Start of EXCERPTED DATA

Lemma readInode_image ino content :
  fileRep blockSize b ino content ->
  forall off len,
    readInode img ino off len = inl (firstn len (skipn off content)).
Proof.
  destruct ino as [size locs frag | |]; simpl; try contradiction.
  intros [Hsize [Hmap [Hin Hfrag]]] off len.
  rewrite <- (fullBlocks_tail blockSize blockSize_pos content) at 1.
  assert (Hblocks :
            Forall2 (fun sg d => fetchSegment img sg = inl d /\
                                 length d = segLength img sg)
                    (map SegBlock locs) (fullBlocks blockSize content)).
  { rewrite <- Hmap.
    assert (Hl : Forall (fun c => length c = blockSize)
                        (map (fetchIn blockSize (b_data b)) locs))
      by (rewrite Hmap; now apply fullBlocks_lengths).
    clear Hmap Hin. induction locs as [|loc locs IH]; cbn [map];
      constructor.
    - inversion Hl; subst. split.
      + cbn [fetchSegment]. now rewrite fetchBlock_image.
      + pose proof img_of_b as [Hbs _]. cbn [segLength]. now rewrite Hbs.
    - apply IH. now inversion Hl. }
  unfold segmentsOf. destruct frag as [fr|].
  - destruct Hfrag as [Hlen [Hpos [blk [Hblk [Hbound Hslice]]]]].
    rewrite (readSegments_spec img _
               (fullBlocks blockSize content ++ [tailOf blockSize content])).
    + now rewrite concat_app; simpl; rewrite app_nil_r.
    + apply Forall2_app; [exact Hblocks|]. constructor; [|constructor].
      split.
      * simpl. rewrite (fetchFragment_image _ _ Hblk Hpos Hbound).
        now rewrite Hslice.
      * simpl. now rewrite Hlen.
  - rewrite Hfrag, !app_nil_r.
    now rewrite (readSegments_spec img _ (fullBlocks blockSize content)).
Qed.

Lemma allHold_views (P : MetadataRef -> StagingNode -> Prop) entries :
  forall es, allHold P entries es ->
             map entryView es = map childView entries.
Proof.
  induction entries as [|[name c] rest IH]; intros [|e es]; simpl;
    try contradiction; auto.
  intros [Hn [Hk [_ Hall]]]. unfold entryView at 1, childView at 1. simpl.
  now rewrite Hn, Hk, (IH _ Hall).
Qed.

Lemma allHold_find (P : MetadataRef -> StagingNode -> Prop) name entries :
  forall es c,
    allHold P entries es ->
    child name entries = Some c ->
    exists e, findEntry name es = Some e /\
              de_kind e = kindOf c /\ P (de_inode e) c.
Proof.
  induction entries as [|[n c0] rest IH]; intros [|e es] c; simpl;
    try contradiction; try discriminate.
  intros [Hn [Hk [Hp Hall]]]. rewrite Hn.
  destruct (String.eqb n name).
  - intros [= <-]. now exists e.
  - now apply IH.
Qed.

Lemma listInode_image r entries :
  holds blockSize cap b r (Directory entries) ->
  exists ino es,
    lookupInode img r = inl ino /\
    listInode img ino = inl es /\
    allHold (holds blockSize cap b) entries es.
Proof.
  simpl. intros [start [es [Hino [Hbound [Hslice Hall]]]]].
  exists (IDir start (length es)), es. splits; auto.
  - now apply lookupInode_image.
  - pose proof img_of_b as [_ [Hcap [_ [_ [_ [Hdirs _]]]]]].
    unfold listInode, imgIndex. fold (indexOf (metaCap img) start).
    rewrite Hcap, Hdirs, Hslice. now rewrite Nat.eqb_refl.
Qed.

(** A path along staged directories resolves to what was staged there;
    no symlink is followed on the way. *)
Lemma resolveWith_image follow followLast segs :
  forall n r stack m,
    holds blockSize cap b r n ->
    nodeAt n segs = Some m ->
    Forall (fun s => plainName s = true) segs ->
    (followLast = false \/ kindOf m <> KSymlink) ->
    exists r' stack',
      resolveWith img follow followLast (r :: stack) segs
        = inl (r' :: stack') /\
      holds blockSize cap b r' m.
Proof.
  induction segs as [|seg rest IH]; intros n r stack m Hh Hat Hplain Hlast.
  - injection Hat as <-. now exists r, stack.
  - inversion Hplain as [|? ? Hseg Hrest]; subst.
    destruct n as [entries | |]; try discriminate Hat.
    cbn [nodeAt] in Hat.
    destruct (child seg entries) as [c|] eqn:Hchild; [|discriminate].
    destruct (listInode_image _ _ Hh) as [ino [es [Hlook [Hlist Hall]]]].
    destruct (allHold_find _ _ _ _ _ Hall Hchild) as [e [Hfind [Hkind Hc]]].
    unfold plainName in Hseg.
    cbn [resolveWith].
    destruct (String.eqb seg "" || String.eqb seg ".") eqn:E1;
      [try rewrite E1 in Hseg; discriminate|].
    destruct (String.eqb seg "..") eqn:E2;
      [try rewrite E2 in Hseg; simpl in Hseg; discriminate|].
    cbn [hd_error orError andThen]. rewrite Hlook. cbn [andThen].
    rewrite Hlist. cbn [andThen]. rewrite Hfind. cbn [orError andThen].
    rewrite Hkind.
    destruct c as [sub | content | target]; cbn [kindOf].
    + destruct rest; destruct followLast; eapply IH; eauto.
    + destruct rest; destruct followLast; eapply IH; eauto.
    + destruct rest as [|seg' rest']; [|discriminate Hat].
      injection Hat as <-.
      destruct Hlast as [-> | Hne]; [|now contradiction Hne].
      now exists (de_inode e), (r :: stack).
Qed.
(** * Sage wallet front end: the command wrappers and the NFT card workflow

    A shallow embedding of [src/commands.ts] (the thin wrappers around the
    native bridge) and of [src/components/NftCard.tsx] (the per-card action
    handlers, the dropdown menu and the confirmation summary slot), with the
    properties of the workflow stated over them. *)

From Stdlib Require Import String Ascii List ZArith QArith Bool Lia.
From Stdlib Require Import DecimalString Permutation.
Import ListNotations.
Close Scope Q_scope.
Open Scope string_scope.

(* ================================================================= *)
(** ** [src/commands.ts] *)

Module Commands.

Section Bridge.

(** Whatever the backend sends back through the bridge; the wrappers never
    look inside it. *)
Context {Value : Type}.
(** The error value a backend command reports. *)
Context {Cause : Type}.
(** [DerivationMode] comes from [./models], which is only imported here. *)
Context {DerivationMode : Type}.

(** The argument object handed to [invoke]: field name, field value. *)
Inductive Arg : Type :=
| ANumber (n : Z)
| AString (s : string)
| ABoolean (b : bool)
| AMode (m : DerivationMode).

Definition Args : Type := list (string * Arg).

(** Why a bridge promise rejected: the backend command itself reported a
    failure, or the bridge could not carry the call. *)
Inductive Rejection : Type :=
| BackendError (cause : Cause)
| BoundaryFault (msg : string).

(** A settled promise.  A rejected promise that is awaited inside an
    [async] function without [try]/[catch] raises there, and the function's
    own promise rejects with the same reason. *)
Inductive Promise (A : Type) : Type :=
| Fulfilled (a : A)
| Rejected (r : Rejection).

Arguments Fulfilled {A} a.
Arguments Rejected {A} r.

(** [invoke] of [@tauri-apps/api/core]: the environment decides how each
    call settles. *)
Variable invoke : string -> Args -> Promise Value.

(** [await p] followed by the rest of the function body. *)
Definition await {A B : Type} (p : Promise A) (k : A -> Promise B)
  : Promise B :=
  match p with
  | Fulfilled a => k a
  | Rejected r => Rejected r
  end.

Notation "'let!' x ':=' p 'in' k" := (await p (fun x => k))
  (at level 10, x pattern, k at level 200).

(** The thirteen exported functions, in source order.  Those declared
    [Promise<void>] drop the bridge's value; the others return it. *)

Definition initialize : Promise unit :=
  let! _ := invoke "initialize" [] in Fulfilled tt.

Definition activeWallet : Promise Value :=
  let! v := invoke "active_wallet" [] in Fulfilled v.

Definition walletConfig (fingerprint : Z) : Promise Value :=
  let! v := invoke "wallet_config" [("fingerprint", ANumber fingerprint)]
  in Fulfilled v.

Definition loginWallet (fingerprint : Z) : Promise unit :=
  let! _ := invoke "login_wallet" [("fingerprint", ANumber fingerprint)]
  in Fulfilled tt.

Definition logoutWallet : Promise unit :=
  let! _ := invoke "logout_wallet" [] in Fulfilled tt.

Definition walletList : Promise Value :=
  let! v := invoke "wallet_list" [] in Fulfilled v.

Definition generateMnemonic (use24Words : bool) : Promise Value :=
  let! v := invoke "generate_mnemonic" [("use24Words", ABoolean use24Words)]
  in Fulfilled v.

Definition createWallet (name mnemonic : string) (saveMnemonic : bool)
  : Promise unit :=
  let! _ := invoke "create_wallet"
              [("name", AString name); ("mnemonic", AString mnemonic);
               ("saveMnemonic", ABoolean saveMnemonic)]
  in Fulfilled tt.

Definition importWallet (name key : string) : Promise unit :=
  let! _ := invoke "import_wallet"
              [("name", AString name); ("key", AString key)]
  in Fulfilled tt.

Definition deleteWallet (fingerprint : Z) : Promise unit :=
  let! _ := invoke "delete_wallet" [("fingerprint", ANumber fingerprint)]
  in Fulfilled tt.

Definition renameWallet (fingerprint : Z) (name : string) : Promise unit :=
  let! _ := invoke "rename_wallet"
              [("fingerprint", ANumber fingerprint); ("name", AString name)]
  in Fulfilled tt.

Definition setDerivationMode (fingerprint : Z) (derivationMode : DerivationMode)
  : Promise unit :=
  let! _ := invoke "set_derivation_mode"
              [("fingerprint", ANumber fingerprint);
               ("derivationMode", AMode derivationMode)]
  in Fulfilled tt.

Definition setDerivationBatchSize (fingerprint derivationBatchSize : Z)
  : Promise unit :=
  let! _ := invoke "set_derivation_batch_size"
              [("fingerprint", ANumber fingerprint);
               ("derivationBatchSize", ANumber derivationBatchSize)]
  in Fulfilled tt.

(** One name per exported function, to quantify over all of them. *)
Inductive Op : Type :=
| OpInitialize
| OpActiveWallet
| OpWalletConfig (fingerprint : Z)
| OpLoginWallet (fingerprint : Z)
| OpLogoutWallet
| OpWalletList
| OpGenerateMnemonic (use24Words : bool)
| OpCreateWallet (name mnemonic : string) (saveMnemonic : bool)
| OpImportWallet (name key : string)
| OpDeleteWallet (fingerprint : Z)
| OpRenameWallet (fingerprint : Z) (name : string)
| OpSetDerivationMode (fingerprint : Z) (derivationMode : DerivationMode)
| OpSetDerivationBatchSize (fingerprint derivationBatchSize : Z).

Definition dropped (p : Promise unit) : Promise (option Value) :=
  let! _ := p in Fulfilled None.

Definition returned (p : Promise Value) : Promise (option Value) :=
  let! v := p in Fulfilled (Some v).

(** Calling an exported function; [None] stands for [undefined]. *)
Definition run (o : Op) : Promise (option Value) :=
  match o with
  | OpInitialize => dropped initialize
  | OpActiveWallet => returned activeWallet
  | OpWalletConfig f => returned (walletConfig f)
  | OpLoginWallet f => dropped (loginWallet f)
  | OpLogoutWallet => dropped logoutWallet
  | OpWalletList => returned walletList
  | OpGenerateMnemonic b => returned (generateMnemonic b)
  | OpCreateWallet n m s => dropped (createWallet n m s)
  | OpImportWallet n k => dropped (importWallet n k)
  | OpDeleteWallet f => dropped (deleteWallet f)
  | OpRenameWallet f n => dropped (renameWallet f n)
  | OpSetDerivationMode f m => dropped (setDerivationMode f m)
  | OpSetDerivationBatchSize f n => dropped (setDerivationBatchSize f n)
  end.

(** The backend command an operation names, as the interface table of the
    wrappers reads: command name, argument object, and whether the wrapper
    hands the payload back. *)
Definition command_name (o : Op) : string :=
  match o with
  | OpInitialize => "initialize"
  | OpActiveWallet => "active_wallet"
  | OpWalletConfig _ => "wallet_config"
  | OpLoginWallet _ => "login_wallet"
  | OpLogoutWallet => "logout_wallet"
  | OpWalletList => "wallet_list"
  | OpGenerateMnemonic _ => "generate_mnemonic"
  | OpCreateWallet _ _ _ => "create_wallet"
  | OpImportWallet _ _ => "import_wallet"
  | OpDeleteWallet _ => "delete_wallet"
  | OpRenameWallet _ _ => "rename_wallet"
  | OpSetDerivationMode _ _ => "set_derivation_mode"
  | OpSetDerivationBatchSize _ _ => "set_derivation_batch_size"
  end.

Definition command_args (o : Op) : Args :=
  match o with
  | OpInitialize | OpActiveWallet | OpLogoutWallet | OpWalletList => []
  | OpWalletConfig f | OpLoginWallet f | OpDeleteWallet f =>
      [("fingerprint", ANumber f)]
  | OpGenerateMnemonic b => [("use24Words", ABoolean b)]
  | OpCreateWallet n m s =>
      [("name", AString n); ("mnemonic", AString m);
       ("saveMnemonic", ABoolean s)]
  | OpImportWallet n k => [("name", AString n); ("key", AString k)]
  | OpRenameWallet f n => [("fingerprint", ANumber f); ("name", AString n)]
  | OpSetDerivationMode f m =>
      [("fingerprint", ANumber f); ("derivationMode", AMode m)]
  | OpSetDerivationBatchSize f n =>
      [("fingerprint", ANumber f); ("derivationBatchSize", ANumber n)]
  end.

End of EXCERPTED DATA

#### ABOUT THIS TASK:
Take the records above and return, word for word, only the lines that fall from the line with "Hblocks|]. constructor; [|constructor]." to the line with "Lemma allHold_views (P", both of them included.

#### EXERCISE RESULT:
    + apply Forall2_app; [exact Hblocks|]. constructor; [|constructor].
      split.
      * simpl. rewrite (fetchFragment_image _ _ Hblk Hpos Hbound).
        now rewrite Hslice.
      * simpl. now rewrite Hlen.
  - rewrite Hfrag, !app_nil_r.
    now rewrite (readSegments_spec img _ (fullBlocks blockSize content)).
Qed.

Lemma allHold_views (P : MetadataRef -> StagingNode -> Prop) entries :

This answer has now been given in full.